Required work: Reproduce the tail of the data exactly. It starts at the line containing "apply map_eq. intros" and runs to the last line.

[Collected data]
'''

Lemma at_link_set n i name x y x' y' : at_link n i name x y -> at_link (set_link i name x' y' n) i name x' y'.
Proof.
  intros (Ex & h & Eh & Hn & _). apply znth_Some in Ex as [Hi Ex]. split.
  - apply znth_Some. split; [done|]. cbn. rewrite list_lookup_insert_eq; [done|]. by eapply lookup_lt_Some.
  - exists (ho_set_interface y' h). split; [|done]. cbn. by rewrite lookup_alter_eq, Eh.
Qed.

Lemma at_link_set_ne n i name j name2 x y x2 y2 : i <> j -> name <> name2 -> 0 <= i ->
  at_link n j name2 x2 y2 -> at_link (set_link i name x y n) j name2 x2 y2.
Proof.
  intros Hij Hn Hi (Ex & h & Eh & Hh & Hy). apply znth_Some in Ex as [Hj Ex]. split.
  - apply znth_Some. split; [done|]. cbn. rewrite list_lookup_insert_ne; [done|]. intros E. apply Hij. lia.
  - exists h. split; [|done]. cbn. by rewrite lookup_alter_ne.
Qed.

Lemma set_link_set n i name x y x' y' : set_link i name x' y' (set_link i name x y n) = set_link i name x' y' n.
Proof.
  unfold set_link, put_host, put_interface, set_interface. destruct n as [[] ]. cbn. unfold nw_set_hosts, nw_set_router. cbn.
  rewrite list_insert_insert_eq. f_equal.
  apply map_eq. intros k. destruct (decide (name = k)) as [<-|]; [|by rewrite !lookup_alter_ne].
  rewrite !lookup_alter_eq. by destruct (_ !! _).
Qed.

Lemma exchange_idle x y : frames_of x = [] -> frames_of y = [] -> exchange_frames (x, y) = (Ok tt, (x, y)).
Proof.
  intros Fx Fy. rewrite (exchange_spec x y x y [] []); [|by rewrite Fy|by rewrite Fx|by rewrite app_nil_r|by rewrite app_nil_r].
  destruct x as [[] ?], y as [[] ?]. unfold frames_of in *. cbn in *. by subst.
Qed.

'''

Solved problem:
  apply map_eq. intros k. destruct (decide (name = k)) as [<-|]; [|by rewrite !lookup_alter_ne].
  rewrite !lookup_alter_eq. by destruct (_ !! _).
Qed.

Lemma exchange_idle x y : frames_of x = [] -> frames_of y = [] -> exchange_frames (x, y) = (Ok tt, (x, y)).
Proof.
  intros Fx Fy. rewrite (exchange_spec x y x y [] []); [|by rewrite Fy|by rewrite Fx|by rewrite app_nil_r|by rewrite app_nil_r].
  destruct x as [[] ?], y as [[] ?]. unfold frames_of in *. cbn in *. by subst.
Qed.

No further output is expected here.